Uno podría pensar que Thoreau la tenía fácil. Se las arreglaba para esquivar el trabajo rutinario y, libre de ataduras, pasaba los días tejiendo sus ideas mientras vagabundeaba por los paisajes agrestes de Nueva Inglaterra. Pero, en el otro extremo, tenemos el ejemplo de Hirayama, el protagonista de Días perfectos, la película de Wim Wenders. El hombre se encarga de limpiar los baños públicos de Shibuya, un barrio de Tokio. Difícil pensar en un trabajo más ingrato. Sin embargo, en la sencillez de una casa mínima y casi sin objetos (acaso, en su austeridad, no tan distinta de la cabaña de Thoreau), despierta cada mañana como si se asomara a una aventura. Cuando sale afuera, al alba, se detiene unos segundos y mira al cielo. Así día tras día. No se sabe qué espera encontrar, porque el cielo es siempre el mismo, pero lo que sea que encuentra le despierta una íntima satisfacción que se refleja en una sonrisa levísima.

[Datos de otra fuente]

Definition quiet : Beside := {|
  beside := λ _ w, w; monotonic_clock := λ _, 0; unix_now := λ _, 900000; shut_down := λ _, false;
  write_ends := λ _, Written; read_fails := λ _, false; listing_fails := λ _, false; stat_fails := λ _, false;
  unlink_fails := λ _, false; bug_strikes := λ _, false |}.

(** Every call of the cache panics, and every step takes a second. *)
Definition faulty : Beside := {|
  beside := λ _ w, w; monotonic_clock := λ n, Z.of_nat n * Second; unix_now := λ _, 900000; shut_down := λ _, false;
  write_ends := λ _, Written; read_fails := λ _, false; listing_fails := λ _, false; stat_fails := λ _, false;
  unlink_fails := λ _, false; bug_strikes := λ _, true |}.

Definition conf : Config := {|
  Enabled := true; Interval := 2 * 3600 * Second; BatchSize := 10; SnapshotBatchSize := 10; MaxTickDuration := 60 * Second;
  BlobGrace := 60 * Second; KeepDisplaced := 0; PoolScanWorkers := 4; HeartbeatStaleGrace := 60 * Second;
  URLPathTTL := 100 * Second; HoldWindow := 50 * Second; MaxVersionsPerPackage := 3 |}.

Definition hashE : string := Eval vm_compute in repeat_char 64 "e".
Definition file_of (h : string) : string := String.append "bytes of " (prefix_of h).
Definition dir_of (h : string) : option Dir := Some {[ h := Some (file_of h) ]}.

Definition pool : Tree :=
  {[ "aa" := Some (<["cafe" := Some "?"]> {[ hashA := Some (file_of hashA) ]}); "bb" := dir_of hashB; "cc" := dir_of hashC;
     "dd" := dir_of hashD; "ee" := dir_of hashE; "ff" := dir_of hashE; "stray" := None ]}.

Definition start : GState := {|
  gs_db := displaced; gs_tree := pool; gs_tick := 0; gs_nextPass := urlPathPass; gs_cursor := ("", "", "");
  gs_lastRun := None; gs_entered := [] |}.

(** The member and the anchor of the current snapshot. *)
Definition wanted (h : string) : Prop := h = hashB ∨ h = hashC.

#[export] Instance quiet_calm : @Calm quiet conf 900000.
Proof. by split. Qed.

Esa conexión con el cielo cambiante sugiere un paralelo entre el personaje de Wenders y el autor de Walden. Parece claro que ambos han logrado fusionar sus propios ritmos con los ritmos naturales del día, como si pudieran llevar encima, a lo largo de la jornada, ese tiempo personal propio del primer despertar, que los afinca en el presente y los libra de esa fiebre, hoy tan extendida, que impulsa a quemar el instante en beneficio de lo que está siempre por llegar.

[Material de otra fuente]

Lemma mark_batches_runs E fuel marks s :
  (∀ m, m ∈ marks → E m.1) → wf (as_db s) →
  let end_ s' := as_pool s' = as_pool s ∧ wf (as_db s') ∧ marked E (as_db s) (as_db s') in
  wp (mark_batches fuel marks) (λ _, end_) (λ s', end_ s' ∧ ¬ smooth) s.
Proof.
  cbv zeta. revert marks s. induction fuel as [|fuel IH]; intros marks s HE Hwf.
  { split_and!; [done..|apply marked_refl]. }
  destruct marks as [|m marks]; [split_and!; [done..|apply marked_refl]|]. cbn [mark_batches]. set (l := m :: marks) in *.
  apply aud_bind, aud_submit.
  { intros s1 [Hd Hp] Hns. split; [|done]. rewrite Hd. split_and!; [done..|apply marked_refl]. }
  intros now. destruct (mark_chunk_run E (take (Nat.min (length l) 500) l) (as_db s)) as (d' & Hrun & Hm).
  { intros x Hx%elem_of_take. apply HE. destruct Hx as (i & Hi & _). by eapply list_elem_of_lookup_2. }
  exists tt, d'. split; [done|]. intros s1 Hd1 Hp1.
  assert (wf (as_db s1)) as Hwf1 by (rewrite Hd1; eapply wf_mark_chunk; [exact Hwf|exact Hrun]).
  rewrite <-Hd1 in Hm. split; [|by split].
  eapply aud_mono; [apply (IH (drop (Nat.min (length l) 500) l) s1)|..]; [|done|..].
  - intros x Hx. apply HE. by apply (elem_of_submseteq _ _ _ Hx), sublist_submseteq, sublist_drop.
  - intros _ s2 (Hp2 & Hwf2 & Hm2). split_and!; [congruence|done|by eapply marked_trans].
  - intros s2 [(Hp2 & Hwf2 & Hm2) Hns]. split; [|done]. split_and!; [congruence|done|by eapply marked_trans].
Qed.

(** ** What it leaves *)

Section settled.
Context (d0 : DB) (p0 : gmap string string).

(** Of a base of archives: it is signed.  A snapshot of it in the queue was
    verified detached, or its stored anchor has a signed text, or a tracked suite
    of it has a signed anchor in the cache. *)
Definition seen_signed (b : SuiteKey) : Prop :=
  (∃ id x, id ∈ audit_t d0 ∧ snap_t d0 !! id = Some x ∧ base_key (ss_suite x) = b ∧
     (ss_form x = FormDetached ∨
      ss_form x = FormInline ∧ ∃ h blob text, ss_inrelease x = Some h ∧ p0 !! h = Some blob ∧ sha256 blob = h ∧
        inReleasePlaintext clearsign_decode blob = Some text)) ∨
  ∃ a, a ∈ ListTrackedSuiteAnchors d0 ∧ sniffs p0 a ∧ base_key (ta_suite a) = b.

Record settled (d : DB) (p : gmap string string) : Prop := {
  se_wf : wf d;
  se_waiting id : id ∈ audit_t d → id ∈ audit_t d0 ∧ snap_t d !! id = snap_t d0 !! id;
  se_trusted id x : id ∈ audit_t d0 → id ∉ audit_t d → snap_t d0 !! id = Some x →
    trusted p0 x → snap_t d !! id = Some x;
  se_quarantined id x : id ∈ audit_t d0 → id ∉ audit_t d → snap_t d0 !! id = Some x →
    ¬ trusted p0 x → is_current d id = false ∧ ∃ x', snap_t d !! id = Some x' ∧ ss_retired x' ≠ None;
  se_others id : id ∉ audit_t d0 → snap_t d !! id = snap_t d0 !! id;
  se_suites k f : suite_t d0 !! k = Some f → suite_t d !! k = Some f ∨
    suite_t d !! k = Some (unpoint f) ∧ ∃ id x, sf_current f = Some id ∧ id ∈ audit_t d0 ∧ id ∉ audit_t d ∧
      snap_t d0 !! id = Some x ∧ ¬ trusted p0 x;
  se_members : member_t d = member_t d0 ∧ skip_t d = skip_t d0 ∧ pkg_t d = pkg_t d0;
  se_files h : p !! h = p0 !! h ∨ p !! h = None ∧ rotten p0 h;
  se_rows k : url_t d !! k = url_t d0 !! k ∨
    url_t d !! k = None ∧ ∃ u h, url_t d0 !! k = Some u ∧ up_blob u = Some h ∧ rotten p0 h;
  se_seen b t : seen_t d !! b = Some t → seen_t d0 !! b = Some t ∨ seen_signed b;
  se_older b t : seen_t d0 !! b = Some t → ∃ t', seen_t d !! b = Some t' ∧ t <= t' }.

Lemma untrusted id x : snap_t d0 !! id = Some x → quarantines_id d0 p0 id = true ↔ ¬ trusted p0 x.
Proof. intros Hx. rewrite <-(verdict_trusted d0 p0 id x Hx). by destruct (quarantines_id d0 p0 id). Qed.

(** An outcome that marks rests on a signed text. *)
Lemma verdict_proves id x : snap_t d0 !! id = Some x → ss_form x ≠ FormUnsigned → proves (lv_outcome (verdict d0 p0 id)) = true →
  ss_form x = FormDetached ∨
  ss_form x = FormInline ∧ ∃ h blob text, ss_inrelease x = Some h ∧ p0 !! h = Some blob ∧ sha256 blob = h ∧
    inReleasePlaintext clearsign_decode blob = Some text.
Proof.
  intros Hx Hf. unfold verdict, judged, audit_item. rewrite Hx. cbn.
  destruct (String.eqb_spec (ss_form x) FormDetached); [by left|].
  destruct (String.eqb_spec (ss_form x) FormUnsigned); [done|].
  destruct (String.eqb_spec (ss_form x) FormInline); cbn [negb]; [|done].
  destruct (ss_inrelease x) as [h|]; [|done]. unfold read_file. destruct (p0 !! h) as [blob|] eqn:Hb; [|done].
  destruct (_ <? _); [done|]. cbn. destruct (String.eqb_spec (sha256 blob) h); [|done]. cbn. unfold classifyLegacyInline.
  destruct (negb _); [done|]. destruct (inReleasePlaintext _ blob) as [text|] eqn:Ht; [|done].
  intros _. right. split; [done|]. by exists h, blob, text.
Qed.

Lemma dropped_row_rotten ids u : dropped_row (map (ruling d0 p0) ids) d0 u = true → ∃ h, up_blob u = Some h ∧ rotten p0 h.
Proof.
  unfold dropped_row. intros (x & (id & <- & _)%in_map_iff & Hx)%existsb_exists. apply andb_true_iff in Hx as [Hdr Hx].
  rewrite ruling_id in Hx. destruct (verdict_drops d0 p0 id Hdr) as [_ (h & Ha & Hrot)]. rewrite Ha in Hx.
  apply andb_true_iff in Hx as [_ Hb]. apply bool_decide_eq_true in Hb. by exists h.
Qed.

(** A tracked anchor after the rulings was one before them. *)
Lemma tracked_before ids s a : after d0 p0 ids s → a ∈ ListTrackedSuiteAnchors (as_db s) → a ∈ ListTrackedSuiteAnchors d0.
Proof.
  intros Ha. unfold ListTrackedSuiteAnchors. rewrite !list_elem_of_In, !in_flat_map.
  intros (k & Hk & Hin). exists k. split.
  - apply in_map_iff in Hk as ([k' f] & <- & Hf). apply list_elem_of_In, elem_of_scan in Hf. cbn.
    rewrite (ap_suite _ _ _ (af_db _ _ _ _ Ha)) in Hf. apply fmap_Some in Hf as (f0 & Hf0 & _).
    apply in_map_iff. exists (k', f0). split; [done|]. by apply list_elem_of_In, elem_of_scan.
  - apply list_elem_of_In, list_elem_of_omap in Hin as ([r u] & Hr & Ht). apply list_elem_of_In, list_elem_of_omap.
    exists (r, u). split; [|done]. apply elem_of_scan in Hr. apply elem_of_scan.
    rewrite (ap_url _ _ _ (af_db _ _ _ _ Ha)) in Hr. destruct (url_t d0 !! r) as [u0|]; [|done]. cbn in Hr.
    by destruct (dropped_row _ _ _).
Qed.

Lo leí hace poco: la neurobiología confirmó que cuando soñamos durante el sueño REM estamos limpiando las asperezas de nuestra vida emocional. Eso promovería un amanecer apacible. Thoreau, sin embargo, era partidario de tomar el asunto en sus manos. “Afectar la calidad del día, esa es la más elevada de las artes”, escribió en su libro clásico. Tal vez por eso no limitaba el despertar solo al momento del día en el que, tendidos en la cama, abrimos los ojos y emprendemos el camino de regreso a la vigilia: “No importa lo que digan los relojes o las actitudes y el trabajo de los hombres. La mañana llega cuando estoy despierto y hay en mí un amanecer”. La revelación, la posibilidad, el recomenzar. Siempre.